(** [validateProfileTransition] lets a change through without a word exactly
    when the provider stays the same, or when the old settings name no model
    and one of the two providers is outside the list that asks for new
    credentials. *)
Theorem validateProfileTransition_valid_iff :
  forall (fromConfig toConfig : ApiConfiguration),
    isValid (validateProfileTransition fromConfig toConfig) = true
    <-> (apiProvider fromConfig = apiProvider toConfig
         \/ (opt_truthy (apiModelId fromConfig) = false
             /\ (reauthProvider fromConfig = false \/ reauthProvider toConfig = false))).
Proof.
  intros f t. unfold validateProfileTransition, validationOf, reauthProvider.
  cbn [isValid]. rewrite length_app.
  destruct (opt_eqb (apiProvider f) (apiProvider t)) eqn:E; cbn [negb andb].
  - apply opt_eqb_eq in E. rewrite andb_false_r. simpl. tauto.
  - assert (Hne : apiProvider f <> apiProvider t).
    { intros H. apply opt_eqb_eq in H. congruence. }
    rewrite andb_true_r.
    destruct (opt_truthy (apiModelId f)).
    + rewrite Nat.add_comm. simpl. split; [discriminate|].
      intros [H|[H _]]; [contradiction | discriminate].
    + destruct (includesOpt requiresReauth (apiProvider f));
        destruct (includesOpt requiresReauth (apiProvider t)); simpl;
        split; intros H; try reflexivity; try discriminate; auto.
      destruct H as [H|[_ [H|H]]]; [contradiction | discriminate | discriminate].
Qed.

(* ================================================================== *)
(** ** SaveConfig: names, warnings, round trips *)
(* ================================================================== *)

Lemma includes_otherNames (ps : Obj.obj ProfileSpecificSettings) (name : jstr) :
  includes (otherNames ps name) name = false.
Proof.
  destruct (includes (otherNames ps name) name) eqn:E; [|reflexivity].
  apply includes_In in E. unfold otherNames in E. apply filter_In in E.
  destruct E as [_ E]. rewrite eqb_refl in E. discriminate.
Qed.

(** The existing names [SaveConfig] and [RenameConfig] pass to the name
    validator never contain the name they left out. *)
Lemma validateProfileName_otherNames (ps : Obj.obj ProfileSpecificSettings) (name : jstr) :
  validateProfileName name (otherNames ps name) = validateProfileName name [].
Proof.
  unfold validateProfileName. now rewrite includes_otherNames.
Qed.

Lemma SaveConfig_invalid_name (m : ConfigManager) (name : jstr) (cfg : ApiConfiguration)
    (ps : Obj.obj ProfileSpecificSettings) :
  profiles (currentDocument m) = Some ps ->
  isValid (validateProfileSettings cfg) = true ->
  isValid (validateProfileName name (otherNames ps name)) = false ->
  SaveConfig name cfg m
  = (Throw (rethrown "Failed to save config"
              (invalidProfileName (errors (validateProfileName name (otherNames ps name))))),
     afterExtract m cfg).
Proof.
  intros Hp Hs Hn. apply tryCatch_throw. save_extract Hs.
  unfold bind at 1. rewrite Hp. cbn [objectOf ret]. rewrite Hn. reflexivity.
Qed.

**Exercise aim**
If a line in the records contains the string "apiModelId", include it in the count; report that count alone.

**Answer section**
2